La contestation de la thèse dominante : l’avantage de la démocratie
14Une clarification préalable s’impose : comme le soulignent, à juste titre, Przeworski et ses collègues14, « il n’y a jamais eu de démonstration que les démocraties étaient inférieures dans la génération de la croissance ; certainement pas au point de justifier le soutien ni même la promotion des dictatures ». Dans ses travaux sur les facteurs de la croissance économique, Robert J. Barro15 conclut :
« La relation globale entre la croissance et la démocratie est loin d’être parfaite. Par exemple, un certain nombre de pays peu démocratiques ont des valeurs résiduelles positives importantes. De même, les pays à niveau de démocratie intermédiaire semblent éviter des taux de croissance faibles, mais sans atteindre pour autant des taux particulièrement élevés. Nous ne pouvons que suggérer l’existence d’une relation non-linéaire dans laquelle davantage de démocratie augmente la croissance lorsque les libertés politiques sont faibles, mais décourage la croissance lorsqu’un niveau moyen de liberté politique est déjà établi. On ne peut conclure de cette évidence que plus ou moins de démocratie est un élément décisif pour la croissance économique. »

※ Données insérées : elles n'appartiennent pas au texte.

(** ** Moderation commands *)

Module ModerationCommandFacts.
Import Py ConfigManager DurationParser Moderation Props Sample.
Import WarningsList ModerationCommands.
Import DurationParserFacts WarningsListFacts.

Lemma truncate_value_length (v : string) :
  (String.length (truncate_value v) <= 1024)%nat.
Proof.
  unfold truncate_value. destruct (Nat.ltb 1024 _) eqn:Hlong.
  - rewrite append_length, slice_to_length.
    change (String.length "...") with 3%nat.
    pose proof (Nat.le_min_l 1020 (String.length v)). lia.
  - apply Nat.ltb_ge in Hlong. exact Hlong.
Qed.

Lemma truncate_value_short (v : string) :
  (String.length v <= 1024)%nat -> truncate_value v = v.
Proof.
  intros Hshort. unfold truncate_value.
  apply Nat.ltb_ge in Hshort. rewrite Hshort. reflexivity.
Qed.

Lemma truncate_value_long (v : string) :
  (1024 < String.length v)%nat -> truncate_value v = slice_to 1020 v +:+ "...".
Proof.
  intros Hlong. unfold truncate_value.
  apply Nat.ltb_lt in Hlong. rewrite Hlong. reflexivity.
Qed.

(** X23.  The log embed starts with the "User" and "Moderator" fields,
    followed by a "Duration" field exactly when a non-empty duration is
    given, and then by the "Reason" field.  The reason shown is never empty
    and never longer than 1024 characters: "No reason provided." for an
    empty reason, the reason itself up to 1024 characters, and its first
    1020 characters followed by three dots beyond.  Every additional field
    follows, in order and under its name, with its value treated the same
    way. *)
Theorem mod_log_embed_fields (target moderator reason : string)
    (duration : option string) (additional_fields : list (string * string)) :
  exists (durs extras : list embed_field) (shown : string),
    _create_mod_log_embed target moderator reason duration additional_fields
    = [EmbedField "User" target true; EmbedField "Moderator" moderator true]
      ++ durs ++ [EmbedField "Reason" shown false] ++ extras
    /\ durs = match duration with
              | Some d =>
                  if String.eqb d "" then []
                  else [EmbedField "Duration" d true]
              | None => []
              end
    /\ (1 <= String.length shown <= 1024)%nat
    /\ (reason = "" -> shown = "No reason provided.")
    /\ ((1 <= String.length reason <= 1024)%nat -> shown = reason)
    /\ ((1024 < String.length reason)%nat ->
        shown = slice_to 1020 reason +:+ "...")
    /\ Forall2 (fun (f : embed_field) (nv : string * string) =>
                  name f = fst nv /\ inline f = true
                  /\ (String.length (value f) <= 1024)%nat
                  /\ ((String.length (snd nv) <= 1024)%nat ->
                      value f = snd nv)
                  /\ ((1024 < String.length (snd nv))%nat ->
                      value f = slice_to 1020 (snd nv) +:+ "..."))
               extras additional_fields.
Proof.
  unfold _create_mod_log_embed.
  eexists _, _, _.
  split; [reflexivity|].
  split; [destruct duration as [[|a s]|]; reflexivity|].
  split.
  { split; [|apply truncate_value_length].
    destruct reason as [|a s]; [vm_compute; lia|].
    unfold truncate_value. destruct (Nat.ltb 1024 _).
    - rewrite append_length. change (String.length "...") with 3%nat. lia.
    - simpl. lia. }
  split; [intros ->; reflexivity|].
  split.
  { intros [Hlo Hhi]. destruct reason as [|a s]; [simpl in Hlo; lia|].
    apply truncate_value_short, Hhi. }
  split.
  { intros Hlong. destruct reason as [|a s]; [simpl in Hlong; lia|].
    apply truncate_value_long, Hlong. }
  induction additional_fields as [|[n v] l IH]; simpl; constructor;
    [|exact IH].
  simpl. split; [reflexivity|]. split; [reflexivity|].
  split; [apply truncate_value_length|].
  split; [apply truncate_value_short|apply truncate_value_long].
Qed.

15Dans son travail Democracy and Economic Performance, Dani Rodrik16 arrive aux conclusions selon lesquelles il ne semble pas y avoir de relation significative entre démocratie et croissance à long terme. Il trouve que la pente de la droite de régression reliant démocratie et croissance est pratiquement nulle. Mais il y a une supériorité flagrante de la démocratie et celle-ci réside dans sa capacité à :
- générer une plus grande stabilité (la moindre volatilité) de la croissance17, ce qui amène l’auteur à dire que « la vie en régime autoritaire est un jeu plus risqué que la vie en démocratie »,
- résister aux chocs économiques,
- fournir des salaires plus élevés. Comme l’écrit Rodrik :
- générer une plus grande stabilité (la moindre volatilité) de la croissance17, ce qui amène l’auteur à dire que « la vie en régime autoritaire est un jeu plus risqué que la vie en démocratie »,
- résister aux chocs économiques,
- fournir des salaires plus élevés. Comme l’écrit Rodrik :
« Les institutions démocratiques, tendent à être plus amicales à l’égard du travail (friendly to labor) : elles donnent lieu à des salaires plus élevés et un meilleur partage de la production. En d’autres termes, elles accroissent la capacité de négociation des travailleurs par rapport aux employeurs. Et elles permettent cela sans réduire pour autant la croissance économique dans le long terme (comme cela a été mis en exergue précédemment). »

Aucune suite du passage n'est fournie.